Falando no primeiro aniversário do Plano Integral da Ação Conjunta (JCPOA, por sua sigla em Inglês), Rouhani destacou os benefícios da aplicação deste acordo entre o Irã e o G5 + 1 (EUA, Reino Unido, França, Rússia e China, mais a Alemanha) e para o mundo.
"O JCPOA é favorável aos interesses de todos os países, bem como a paz, segurança, estabilidade e desenvolvimento mundial. Seu fracasso faria mal a todos, sendo o seu iniciador de um perdedor política na arena internacional”, afirmou.
Por esta razão, continuou o Presidente, é conveniente para um sistema baseado na racionalidade e os interesses nacionais de explorar os seus resultados, tanto esforço regional e internacional.

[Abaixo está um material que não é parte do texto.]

(** * The Apprise runner (src/worker/external-notifications/apprise-runner.py)

    A shallow embedding of the one-shot notification adapter: it decodes a
    JSON request from standard input, validates its shape, registers the
    destination URLs with an Apprise client, sends one notification and
    reports the outcome as one JSON line on standard output.

    The two libraries the script calls are not part of it:
    - [json.load] is represented by its outcome ([stdin_content]);
    - the Apprise client and [str.lower] are taken as an interface ([Host])
      over which every theorem is quantified. *)

From Stdlib Require Import List String Ascii ZArith NArith Bool Lia.
From Stdlib Require Import Floats.SpecFloat.
From Stdlib Require Import DecimalString DecimalNat.
Import ListNotations.

Local Open Scope string_scope.
Local Open Scope list_scope.
Set Warnings "-register-all".

(** ** Python values *)

(** A Python [str] is a sequence of Unicode code points. *)
Definition codepoint := N.
Definition pystr := list codepoint.

(** The [str] denoted by an ASCII literal of the source. *)
Fixpoint py (s : string) : pystr :=
  match s with
  | EmptyString => []
  | String c rest => N_of_ascii c :: py rest
  end.

Fixpoint pystr_eqb (a b : pystr) : bool :=
  match a, b with
  | [], [] => true
  | x :: a', y :: b' => N.eqb x y && pystr_eqb a' b'
  | _, _ => false
  end.

(** What [json.load] can produce: [None], [bool], [int], [float], [str],
    [list] and [dict] with [str] keys.  A [dict] is kept as an association
    list in which the first binding of a key is the one the dict holds. *)
Inductive value : Type :=
| VNone
| VBool (b : bool)
| VInt (z : Z)
| VFloat (f : spec_float)
| VStr (s : pystr)
| VList (items : list value)
| VDict (entries : list (pystr * value)).

(** [type(v).__name__], as it appears in an [AttributeError]. *)
Definition type_name (v : value) : string :=
  match v with
  | VNone => "NoneType"
  | VBool _ => "bool"
  | VInt _ => "int"
  | VFloat _ => "float"
  | VStr _ => "str"
  | VList _ => "list"
  | VDict _ => "dict"
  end.

(** Truth value testing, as used by [or], [not] and [if]. *)
Definition truthy (v : value) : bool :=
  match v with
  | VNone => false
  | VBool b => b
  | VInt z => negb (Z.eqb z 0)
  | VFloat (S754_zero _) => false
  | VFloat _ => true
  | VStr s => match s with [] => false | _ => true end
  | VList l => match l with [] => false | _ => true end
  | VDict d => match d with [] => false | _ => true end
  end.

"Graças a esta realização, a República Islâmica do Irã mostrou a todos, o seu poder político e da sua capacidade de discutir questões complicadas com as principais potências mundiais, para resolver problemas políticos através de razão e da lei, e para defender os interesses de seu povo”, explicou.
Um critério Rouhani, os mais doces frutos de alcançar JCPOA em 14 de julho de 2015 e sua posterior entrada em vigor em 16 de janeiro de 2016, termos sido o reconhecimento da direita iraniana para a indústria nuclear, o fim de ameaças ao seu povo e a anulação das resoluções do Conselho de Segurança das Nações Unidas (CSNU).
Além disso, mencionada no contexto deste acordo nuclear tem sido removidas as sanções anti-iranianas no sector do armamento, dando a Teerã uma maior capacidade de aumentar o seu poder defensivo e militar.
Como para o encerramento do processo chamado de "possíveis dimensões militares” de o programa nuclear do Irã, Rouhani disse que era acusações infundadas.